Computation with Binned Data#

As described in Binned Data Scipp can handle certain types of sparse or scattered data such as event data, i.e., data that cannot directly be represented as a multi-dimensional array. This could, e.g., be used to store data from an array of sensors/detectors that are read out independently, with potentially widely varying frequency.

Scipp supports two classes of operations with binned data.

  1. Bin-centric arithmetic treats every bin as an element to, e.g., apply a different scale factor to every bin.

  2. Event-centric arithmetic considers the individual events within bins. This allows for operation without the precision loss that would ensue from simply histogramming data.

Overview and Quick Reference#

Before going into a detailed explanation below we provide a quick reference:

  • Unary operations such as sin, cos, or sqrt work as normal.

  • Comparison operations such as less (<) are not supported.

  • Binary operations such as + work in principle, but usually not if both operands represent event data. In that case, see table below.

Given two data arrays a and b, equivalent operations are:

Dense data operation

Binned data equivalent

Comment

a + b

a.bins.concatenate(b)

if both a and b are event data

a - b

a.bins.concatenate(-b)

if both a and b are event data

a += b

a.bins.concatenate(b, out=a)

if both a and b are event data

a -= b

a.bins.concatenate(-b, out=a)

if both a and b are event data

sc.sum(a, 'dim')

a.bins.concat('dim')

sc.mean(a, 'dim')

not available (but see comment below)

min, max, and other similar reductions are also not available

sc.rebin(a, {dim:edges})

sc.bin(a, {dim:edges})

a.groupby('param').sum('dim')

a.group('param')

`` a.groupby(‘param’, bins=edges).sum(‘dim’)``

a.bin(param=edges)

While above we list mean, min, max, and others as “not available”, note that this refers to an equivalent function preserving data as binned data. sum, mean, min, and max all do work on binned data, but return dense data.

Concepts#

Before assigning events to bins, we can initialize them as a single long list or table. In the simplest case this table has just a single column, i.e., it is a Scipp variable:

[1]:
import numpy as np
import scipp as sc

table = sc.array(
    dims=['event'], values=[0, 1, 3, 1, 1, 1, 42, 1, 1, 1, 1, 1], dtype='float64'
)
sc.table(table)
[1]:
Data
[𝟙]
0.000
1.000
3.000
1.000
1.000
1.000
42.000
1.000
1.000
1.000
1.000
1.000

The events in the table can then be mapped into bins:

[2]:
begin = sc.array(dims=['x'], values=[0, 6, 6, 8], unit=None)
end = sc.array(dims=['x'], values=[6, 6, 8, 12], unit=None)
var = sc.bins(begin=begin, end=end, dim='event', data=table)
sc.show(var)
var
dims=('x',), shape=(4,), unit=None, variances=Falsevalues x dims=('event',), shape=(12,), unit=dimensionless, variances=Falsevalues event
[2]:
Show/Hide data repr Show/Hide attributes
scipp.Variable (888 Bytes)
    • (x: 4)
      VariableView
      binned data [len=6, len=0, len=2, len=4]
      dim='event',
      content=Variable(dims=(event: 12), dtype=float64, unit=dimensionless)

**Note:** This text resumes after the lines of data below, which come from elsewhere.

(** Evaluates the option loop on tokens whose strings are in the context. *)
Ltac run_options :=
  repeat (match goal with
    | H : str_at ?b ?t = Some _ |- context [streq ?b ?t ?s] =>
        rewrite (streq_true b t _ s H); first [rewrite bool_decide_eq_true_2 by done | rewrite bool_decide_eq_false_2 by done]
    | H : str_at ?b ?t = Some _ |- context [tok_str ?b ?t] => rewrite (tok_str_eq _ _ _ H)
    end; cbn).

(** ** [atoi] *)

(** The value a string of decimal digits denotes. *)
Definition decimal (ds : bytes) : Z := foldl (fun a c => 10 * a + (c - 48)) 0 ds.

Section atoi.
Implicit Types ds : bytes.

Lemma digits_value_fold acc ds :
  Forall (fun c => isdigit c = true) ds ->
  digits_value acc ds = foldl (fun a c => 10 * a + (c - 48)) acc ds.
Proof. intros H. revert acc. induction H as [|c ds Hc _ IH]; intros acc; cbn [digits_value foldl]; [done|]. by rewrite Hc. Qed.

(** [atoi] reads a number of decimal digits that fits an [int]. *)
Lemma atoi_digits ds :
  ds <> [] -> Forall (fun c => isdigit c = true) ds ->
  0 <= decimal ds <= S32_MAX -> atoi ds = decimal ds.
Proof.
  unfold decimal.   intros Hne Hds Hv. destruct ds as [|c ds]; [done|]. rewrite <- digits_value_fold in * by done.
  inversion Hds as [|?? Hc _]; subst.
  assert (48 <= c <= 57) by (unfold isdigit in Hc; lia).
  assert (Hs : strtol (c :: ds) = digits_value 0 (c :: ds)).
  { assert (Hten : c ∈ seqZ 48 10) by (apply elem_of_seqZ; lia).
    change (seqZ 48 10) with [48; 49; 50; 51; 52; 53; 54; 55; 56; 57] in Hten.
    unfold strtol, S64_MIN, S64_MAX. unfold S32_MAX in Hv.
    repeat (apply elem_of_cons in Hten as [->|Hten]; [cbn -[digits_value Z.pow] in *; lia|]).
    by apply not_elem_of_nil in Hten. }
  unfold atoi. rewrite Hs. apply s32_id. cint_unfold. lia.
Qed.
End atoi.
(* ===== verification/SessionClaims.v ===== *)
(** * Properties of a session: front end and system call together *)
From S2P Require Import Prelude Vfs Kthread XorCrypt XorDecrypt XorCryptThms XorCryptSched XorCryptGood App AppThms AppTurn Session.

Section Claims.
Context {fs file : Type} `{!Vfs fs file} `{!VfsLaws fs file}.
Context (alloc : alloc_site -> Z -> option bytes) (base : Z) (stack : bytes).
Context (Hstack : (256 <= length stack)%nat) `{!KenvLaws (app_env alloc base stack [])}.
Local Abbreviation encrypt_app := (encrypt_app alloc base stack).
Local Abbreviation decrypt_app := (decrypt_app alloc base stack).

(** A line of the two programs: three names and a thread count in digits. *)
Record line_ok (e s k ds : bytes) : Prop := {
  lo_e : word e; lo_s : word s; lo_k : word k;
  lo_ne : ds <> []; lo_digits : Forall (fun c => isdigit c = true) ds;
  lo_count : 0 < decimal ds <= S32_MAX;
  lo_fits : (length (unwords [opt_p; e; opt_o; s; opt_t; ds; opt_k; k]) < 255)%nat
}.

(** What a program prints for one successful line and [salir]. *)
Definition transcript (e s k ds : bytes) : list out :=
  [Prompt; Iniciando e s (decimal ds) k; Exito; Prompt; Terminando].

Lemma line_turns llamada e s k ds comando rest : length comando = 256%nat -> line_ok e s k ds ->
  calls_on (kernel := kernel (fs := fs)) llamada e s k ds EncryptApp.procesar EncryptApp.verificar comando rest /\
  calls_on (kernel := kernel (fs := fs)) llamada e s k ds DecryptApp.procesar DecryptApp.verificar comando rest.
Proof. intros Hcom []. by apply complete_line_turn. Qed.

(** A successful line followed by [salir]. *)
Lemma two_turns {K : Type} pr ve ll (st st' : K) comando e s k ds b :
  iteracion pr ve ll st comando (complete_line e s k ds (salir ++ [ch_nl])) =
    Some (Sigue st' b (salir ++ [ch_nl]) [Prompt; Iniciando e s (decimal ds) k; Exito]) ->
  main_loop pr ve ll 2 st comando (complete_line e s k ds (salir ++ [ch_nl])) =
    Some (Terminado st', transcript e s k ds).
Proof. intros Ht. cbn [main_loop]. rewrite Ht. cbn [mbind option_bind]. by rewrite salir_turn. Qed.

(** C1. A session of [encrypt_app] on a file followed by one of [decrypt_app]
    on its output gives the file back.  Given: each command is a complete line
    that fits the buffer, with names that are words and a count of 1 to 2^31-1
    threads; the data and the key are not empty and one read transfers each;
    the first output and the key are different files; neither output was longer
    than the data; the allocator has room; and the two saves succeed and write
    everything.  Then there are schedules of the two system calls, with every
    thread created, none released early and no other call at the mutex, under
    which both programs report success and end at [salir], the encrypted file
    holds the data XORed with the repeated key and the last output the data. *)
Theorem session_round_trip (σ σ1 σ2 : fs) c1 c2 e s o k ds ms D Kc msgs :
  length c1 = 256%nat -> length c2 = 256%nat -> line_ok e s k ds -> line_ok s o k ms ->
  same_file σ s k = false ->
  contents σ e = Some D -> contents σ k = Some Kc -> D <> [] -> Kc <> [] ->
  Z.of_nat (length D) <= MAX_RW_COUNT -> Z.of_nat (length Kc) <= MAX_RW_COUNT ->
  (length (default [] (contents σ s)) <= length D)%nat ->
  (length (default [] (contents σ o)) <= length D)%nat ->
  room alloc base stack D Kc (decimal ds) -> room alloc base stack D Kc (decimal ms) ->
  MyEncrypt.save_data_to_file σ s (vernam D Kc) (Z.of_nat (length D)) = (σ1, 0, msgs) ->
  written σ s (vernam D Kc) = Z.of_nat (length D) ->
  MyDecrypt.save_data σ1 o D (Z.of_nat (length D)) = (σ2, 0) ->
  written σ1 o D = Z.of_nat (length D) ->
  exists ls1 ls2, Forall (fun l => smooth l = true) (ls1 ++ ls2) /\
    encrypt_app 2 (mk_kernel σ [ls1]) c1 (complete_line e s k ds (salir ++ [ch_nl])) =
      Some (Terminado (mk_kernel σ1 []), transcript e s k ds) /\
    contents σ1 s = Some (vernam D Kc) /\
    decrypt_app 2 (mk_kernel σ1 [ls2]) c2 (complete_line s o k ms (salir ++ [ch_nl])) =
      Some (Terminado (mk_kernel σ2 []), transcript s o k ms) /\
    contents σ2 o = Some D.
Proof using KenvLaws0 VfsLaws0 Hstack.
  intros Hc1 Hc2 Hl1 Hl2 Hsk HD HK HneD HneK HlD HlK Hos Hoo Hr1 [Ha Hb Hc Hd] Hs1 Hw1 Hs2 Hw2.
  destruct (line_turns (kernel_call alloc base stack MyEncrypt.xor_encrypt_syscall) e s k ds c1 (salir ++ [ch_nl]) Hc1 Hl1)
    as [Ht1 _].
  destruct (line_turns (kernel_call alloc base stack MyDecrypt.xor_decrypt) s o k ms c2 (salir ++ [ch_nl]) Hc2 Hl2)
    as [_ Ht2].
  destruct (saved_whole σ s (vernam D Kc) σ1 msgs) as [HE Hq1]; rewrite ?vernam_length; [done..|].
  assert (contents σ1 k = Some Kc) as HK1 by (by rewrite Hq1).
  rewrite save_agree in Hs2. destruct (save_data σ1 o D (Z.of_nat (length D))) as [[σ2' r2] msgs2] eqn:Hsv2.
  cbn in Hs2. injection Hs2 as -> ->.
  destruct (saved_whole σ1 o D σ2 msgs2) as [HO _]; [|done..|].
  { destruct (same_file σ s o) eqn:Hso; [|by rewrite Hq1]. rewrite <- (vernam_length D Kc) in Hs1, Hw1, Hos |- *.
    destruct (save_data_contents _ _ _ _ _ Hs1) as [_ Hq]. by rewrite Hq, Hso, Hw1, overlay_shorter. }
  destruct (good_turn alloc base stack Hstack _ (fun _ _ _ _ _ _ _ => eq_refl) e s k ds _ _ c1 _ Ht1
    (lo_count _ _ _ _ Hl1) σ D Kc HD HK HlD HlK [] σ1 msgs HneD HneK Hr1 Hs1) as (ls1 & b1 & Hls1 & _ & He1).
  assert (vernam D Kc <> []) as HneE by (intros H; by rewrite <- (vernam_involutive D Kc), H in HneD).
  destruct (good_turn alloc base stack Hstack _ syscalls_agree s o k ms _ _ c2 _ Ht2 (lo_count _ _ _ _ Hl2) σ1
    (vernam D Kc) Kc HE HK1 ltac:(by rewrite vernam_length) HlK [] σ2 msgs2 HneE HneK
    ltac:(split; rewrite ?vernam_length; done) ltac:(by rewrite vernam_involutive, vernam_length))
    as (ls2 & b2 & Hls2 & _ & He2).
  exists ls1, ls2. split; [by apply Forall_app_2|]. split; [exact (two_turns _ _ _ _ _ _ _ _ _ _ _ He1)|].
  split; [done|]. split; [exact (two_turns _ _ _ _ _ _ _ _ _ _ _ He2)|done].
Qed.

(** C2. What a report of success is worth: under every schedule of the call
    (a failed [kthread_run] included), when a complete line makes [encrypt_app]
    or [decrypt_app] report success, there are bytes [X], each the input's byte
    or that byte XORed with its key byte, of which the first [w] are in the
    output, [w] being what [kernel_write] returned for them (all, or fewer:
    nobody looks); what the output held past them is still there, and no other
    file has changed. *)
Theorem reported_success_writes (σ : fs) comando e s k ds rest D Kc ls scheds k' b l :
  length comando = 256%nat -> line_ok e s k ds ->
  contents σ e = Some D -> contents σ k = Some Kc ->
  Z.of_nat (length D) <= MAX_RW_COUNT -> Z.of_nat (length Kc) <= MAX_RW_COUNT ->
  Forall (fun l => errno_label l = true) ls -> Exito ∈ l ->
  iteracion EncryptApp.procesar EncryptApp.verificar (kernel_call alloc base stack MyEncrypt.xor_encrypt_syscall)
    (mk_kernel σ (ls :: scheds)) comando (complete_line e s k ds rest) = Some (Sigue k' b rest l) \/
  iteracion DecryptApp.procesar DecryptApp.verificar (kernel_call alloc base stack MyDecrypt.xor_decrypt)
    (mk_kernel σ (ls :: scheds)) comando (complete_line e s k ds rest) = Some (Sigue k' b rest l) ->
  exists X, let w := written σ s X in
    length X = length D /\ 0 <= w <= Z.of_nat (length D) /\
    (forall j x, X !! j = Some x -> D !! j = Some x \/ vernam D Kc !! j = Some x) /\
    contents (ktree k') s = Some (take (Z.to_nat w) X ++ drop (Z.to_nat w) (default [] (contents σ s))) /\
    forall q, same_file σ s q = false -> contents (ktree k') q = contents σ q.
Proof using KenvLaws0 VfsLaws0 Hstack.
  intros Hcom Hl HD HK HlD HlK Hls Hex Ht.
  assert (exists X, mixture D Kc X /\ 0 <= written σ s X <= Z.of_nat (length D) /\
    forall q, contents (ktree k') q = if same_file σ s q
      then Some (overlay (written σ s X) X (default [] (contents σ s))) else contents σ q)
    as (X & [HX1 HX2] & Hw & Hq).
  { destruct Ht as [Ht|Ht].
    - destruct (line_turns (kernel_call alloc base stack MyEncrypt.xor_encrypt_syscall) e s k ds comando rest Hcom Hl)
        as [Hc _].
      exact (success_turn alloc base stack Hstack _ (fun _ _ _ _ _ _ _ => eq_refl) e s k ds _ _ comando rest Hc
        (lo_count _ _ _ _ Hl) σ D Kc HD HK HlD HlK ls scheds k' b l Hls Hex Ht).
    - destruct (line_turns (kernel_call alloc base stack MyDecrypt.xor_decrypt) e s k ds comando rest Hcom Hl) as [_ Hc].
      exact (success_turn alloc base stack Hstack _ syscalls_agree e s k ds _ _ comando rest Hc
        (lo_count _ _ _ _ Hl) σ D Kc HD HK HlD HlK ls scheds k' b l Hls Hex Ht). }
  exists X. split; [done|]. split; [done|]. split; [done|]. split.
  - by rewrite Hq, same_file_refl.
  - intros q Hne. by rewrite Hq, Hne.
Qed.
End Claims.

(** ** A concrete session *)
#[local] Existing Instance SimpleFs.vfs.
#[local] Existing Instance SimpleFs.laws.

Module Demo.
Definition alloc : alloc_site -> Z -> option bytes := kmalloc (SimpleFs.env ∅).
Definition stack : bytes := replicate 256 7.
Definition tree0 : SimpleFs.fs := {[ [97] := [1; 2; 3]; [107] := [7; 9] ]}.
(** Two workers on three bytes, each run to its end before it is stopped. *)
Definition sched : list label :=
  [Main; Main] ++ replicate 8 (Worker 0) ++ replicate 11 (Worker 1) ++ replicate 8 Main.
Definition comando : bytes := repeat 0 256.

Lemma laws : KenvLaws (app_env alloc 4096 stack []).
Proof. destruct (SimpleFs.env_laws ∅) as [H1 H2]. by split. Qed.

Lemma stack_room : (256 <= length stack)%nat.
Proof. vm_compute. lia. Qed.

Lemma word_of c : 33 <= c -> word [c].
Proof. intros Hc. split; [done|]. repeat constructor; unfold ch_sp, ch_nl; lia. Qed.

Lemma line (e s k d : Z) : 33 <= e -> 33 <= s -> 33 <= k -> 49 <= d <= 57 -> line_ok [e] [s] [k] [d].
Proof.
  intros. split; try (by apply word_of); [done| | |cbn; lia].
  - repeat constructor. unfold isdigit. lia.
  - unfold decimal, S32_MAX. cbn [foldl]. lia.
Qed.

Lemma room_any D Kc n : 0 <= n -> room alloc 4096 stack D Kc n.
Proof.
  intros Hn. split; cbn; rewrite decide_True; try (by eauto); unfold sizeof_ptr, sizeof_worker_args; lia.
Qed.

Definition tree1 : SimpleFs.fs := <[ [98] := [6; 11; 4] ]> tree0.
Definition tree2 : SimpleFs.fs := <[ [99] := [1; 2; 3] ]> tree1.

(** One turn of [encrypt_app] under [sched], on a file system whose writes are
    of one byte. *)
Definition turn := iteracion EncryptApp.procesar EncryptApp.verificar
  (kernel_call alloc 4096 stack (MyEncrypt.xor_encrypt_syscall (Vfs0 := SimpleFs.vfs_most (Some 1%nat))))
  (mk_kernel tree0 [sched]) comando (complete_line [97] [98] [107] [50] []).
Definition buf : bytes := match turn with Some (Sigue _ b _ _) => b | _ => [] end.
Definition after : kernel := match turn with Some (Sigue k _ _ _) => k | _ => mk_kernel tree0 [] end.
End Demo.
#[local] Existing Instance Demo.laws.

Lemma session_round_trip_witness :
  exists ls1 ls2, Forall (fun l => smooth l = true) (ls1 ++ ls2) /\
    encrypt_app Demo.alloc 4096 Demo.stack 2 (mk_kernel Demo.tree0 [ls1]) Demo.comando
      (complete_line [97] [98] [107] [50] (salir ++ [ch_nl])) =
      Some (Terminado (mk_kernel Demo.tree1 []), transcript [97] [98] [107] [50]) /\
    contents (file := path) Demo.tree1 [98] = Some (vernam [1; 2; 3] [7; 9]) /\
    decrypt_app Demo.alloc 4096 Demo.stack 2 (mk_kernel Demo.tree1 [ls2]) Demo.comando
      (complete_line [98] [99] [107] [51] (salir ++ [ch_nl])) =
      Some (Terminado (mk_kernel Demo.tree2 []), transcript [98] [99] [107] [51]) /\
    contents (file := path) Demo.tree2 [99] = Some [1; 2; 3].
Proof.
  apply (session_round_trip (file := path) Demo.alloc 4096 Demo.stack Demo.stack_room Demo.tree0 Demo.tree1 Demo.tree2
    Demo.comando Demo.comando [97] [98] [99] [107] [50] [51] [1; 2; 3] [7; 9] [] eq_refl eq_refl).
  1,2: apply Demo.line; lia.
  1-3: vm_compute; reflexivity.
  1,2: discriminate.
  1,2: vm_compute; discriminate.
  1,2: vm_compute; lia.
  1,2: apply Demo.room_any; cbn; lia.
  all: vm_compute; reflexivity.
Defined.

(** One byte at a time is written, and success reported. *)
Lemma reported_success_writes_witness :
  Demo.turn = Some (Sigue Demo.after Demo.buf [] [Prompt; Iniciando [97] [98] 2 [107]; Exito]) /\
  exists X, let w := written (Vfs0 := SimpleFs.vfs_most (Some 1%nat)) Demo.tree0 [98] X in
    length X = length [1; 2; 3] /\ 0 <= w <= Z.of_nat (length [1; 2; 3]) /\
    (forall j x, X !! j = Some x -> [1; 2; 3] !! j = Some x \/ vernam [1; 2; 3] [7; 9] !! j = Some x) /\
    ktree Demo.after !! [98] = Some (take (Z.to_nat w) X ++ drop (Z.to_nat w) (default [] (Demo.tree0 !! [98]))) /\
    forall q, bool_decide ([98] = q) = false -> ktree Demo.after !! q = Demo.tree0 !! q.
Proof.
  split; [vm_compute; reflexivity|].
  refine (@reported_success_writes _ path (SimpleFs.vfs_most (Some 1%nat)) (SimpleFs.laws_most (Some 1%nat))
    Demo.alloc 4096 Demo.stack Demo.stack_room Demo.laws Demo.tree0 Demo.comando
    [97] [98] [107] [50] [] [1; 2; 3] [7; 9] Demo.sched [] Demo.after Demo.buf
    [Prompt; Iniciando [97] [98] 2 [107]; Exito] eq_refl _ _ _ _ _ _ _ _).
  1: apply Demo.line; lia.
  1,2: vm_compute; reflexivity.
  1,2: vm_compute; discriminate.
  1: vm_compute; repeat constructor.
  1: repeat constructor.
  left. vm_compute. reflexivity.
Defined.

Each element of the resulting “bin variable” references a section of the underlying table:

[3]:
sc.table(var['x', 0].value)
[3]:
Data
[𝟙]
0.000
1.000
3.000
1.000
1.000
1.000
[4]:
sc.table(var['x', 1].value)
[4]:
Data
[𝟙]
[5]:
sc.table(var['x', 2].value)
[5]:
Data
[𝟙]
42.000
1.000

Bin-centric arithmetic#

Elements of binned variables are views of slices of a variable or data array. An operation such as multiplication of a binned variable with a dense array thus computes the product of the bin (a variable view or data array view) with a scalar element of the dense array. In other words, operations between variables or data arrays broadcast dense data to the lists held in the bins:

[6]:
scale = sc.arange('x', 2.0, 6)
var *= scale
var['x', 0].values
[6]:
Show/Hide data repr Show/Hide attributes
scipp.Variable (304 Bytes out of 352 Bytes)
    • (event: 6)
      float64
      𝟙
      0.0, 2.0, ..., 2.0, 2.0
      Values:
      array([0., 2., 6., 2., 2., 2.])
[7]:
var['x', 1].values
[7]:
Show/Hide data repr Show/Hide attributes
scipp.Variable (256 Bytes out of 352 Bytes)
    • (event: 0)
      float64
      𝟙
      Values:
      array([], dtype=float64)
[8]:
var['x', 2].values
[8]:
Show/Hide data repr Show/Hide attributes
scipp.Variable (272 Bytes out of 352 Bytes)
    • (event: 2)
      float64
      𝟙
      168.0, 4.0
      Values:
      array([168., 4.])

In practice scattered data requires more than one “column” of information. Typically we need at least one coordinate such as an event time stamp in addition to weights. If each scattered data point (event) corresponds to, e.g., a single detected neutron then the weight is 1. As above, we start by creating a single table containing all events:

[9]:
times = sc.array(
    dims=['event'],
    unit='us',  # micro second
    values=[0, 1, 3, 1, 1, 1, 4, 1, 1, 2, 1, 1],
    dtype='float64',
)
weights = sc.ones(dims=['event'], unit='counts', shape=[12], with_variances=True)

table = sc.DataArray(data=weights, coords={'time': times})
sc.table(table)
table
[9]:
Show/Hide data repr Show/Hide attributes
scipp.DataArray (1.28 KB)
    • event: 12
    • time
      (event)
      float64
      µs
      0.0, 1.0, ..., 1.0, 1.0
      Values:
      array([0., 1., 3., 1., 1., 1., 4., 1., 1., 2., 1., 1.])
    • (event)
      float64
      counts
      1.0, 1.0, ..., 1.0, 1.0
      σ = 1.0, 1.0, ..., 1.0, 1.0
      Values:
      array([1., 1., 1., 1., 1., 1., 1., 1., 1., 1., 1., 1.])

      Variances (σ²):
      array([1., 1., 1., 1., 1., 1., 1., 1., 1., 1., 1., 1.])

This table is then mapped into bins. The resulting “bin variable” can, e.g., be used as the data in a data array, and can be combined with coordinates as usual:

[10]:
var = sc.bins(begin=begin, end=end, dim='event', data=table)
a = sc.DataArray(data=var, coords={'x': sc.Variable(dims=['x'], values=np.arange(4.0))})
a
[10]:
Show/Hide data repr Show/Hide attributes
scipp.DataArray (2.49 KB)
    • x: 4
    • x
      (x)
      float64
      𝟙
      0.0, 1.0, 2.0, 3.0
      Values:
      array([0., 1., 2., 3.])
    • (x)
      DataArrayView
      binned data [len=6, len=0, len=2, len=4]
      dim='event',
      content=DataArray(
                dims=(event: 12),
                data=float64[counts],
                coords={'time':float64[µs]})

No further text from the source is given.